What I find interesting about this case is not that this couple is Christian, its not because of what they believe nor because they claim their "rights" are being denied but because the judges have decided that Christian values have no automatic place in our law. This is a landmark ruling because it's saying that in the marketplace of ideas Christian ideas are not special and that ideas cannot stand on tradition alone they must stand on merit, this is a secular idea and clearly it means that in this case the law is being interpreted according to secular values and not religious ones.
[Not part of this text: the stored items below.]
(** * Beebo: the real-time orchestration engine of [beebo_prototype.py]

    A shallow embedding of the voice-assistant controller: the lifecycle
    state machine, the audio session, the wake spotter with its cooldown,
    the endpointer, the playback-to-colour synchroniser and the
    conversation context, with the properties the design document states
    about them.

    Conventions of the embedding.
    - [self] is the [BeeboPrototype] object: one record, one field per
      attribute the embedded methods read or write, under the attribute's
      name.  A method becomes a function from the object to the object
      (and a result, when it returns one).
    - Wall-clock readings ([time.time()]) and volume levels are Python
      floats; they are embedded as rationals [Q] and float arithmetic as
      exact arithmetic.  Every clock reading is an argument of the function
      that takes it.
    - What the outside world answers (the recogniser's transcript for a
      frame, whether the audio device opens, what the chat service
      returns) is an argument too.
    - [root.after], [face_window.after] and [threading.Thread(...).start()]
      do not run their target: they append it to [after_queue] or
      [threads].  A method is embedded as it runs on its own thread, with no
      other thread interleaved.
    - [log] keeps the words of the message, without the timestamp, the
      pictograph in front and the text of a caught exception. *)

From Stdlib Require Import ZArith QArith Qround Lqa Lia List Bool.
From Stdlib.Strings Require Import String Ascii Byte.
Import ListNotations.

Open Scope string_scope.
Open Scope Z_scope.

(** ** Python primitives *)

(** [x < y] on floats. *)
Definition Qltb (x y : Q) : bool := negb (Qle_bool y x).

(** [int(x)]: truncation toward zero. *)
Definition py_int (x : Q) : Z := Z.quot (Qnum x) (Zpos (Qden x)).

(** [str.isspace] on the code points below 128. *)
Definition is_space (c : ascii) : bool :=
  let n := N_of_ascii c in
  (((9 <=? n) && (n <=? 13)) || ((28 <=? n) && (n <=? 32)))%N.

(** [str.lower] on the code points below 128. *)
Definition lower_char (c : ascii) : ascii :=
  let n := N_of_ascii c in
  if ((65 <=? n) && (n <=? 90))%N then ascii_of_N (n + 32) else c.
No one would deny that Britain has had a long history of Christianity ruling the roost, some good times, some bad times, the divine right of kings and all that; but, this ruling is challenging the dogma that we must unconditionally respect the values of that historical legacy. Importantly the judges are not saying that all Christian values are wrong nor that Christians have no right to hold them, but that they have no place in the law unless they square with reality; meaning reality in 2011 and not reality in 1411.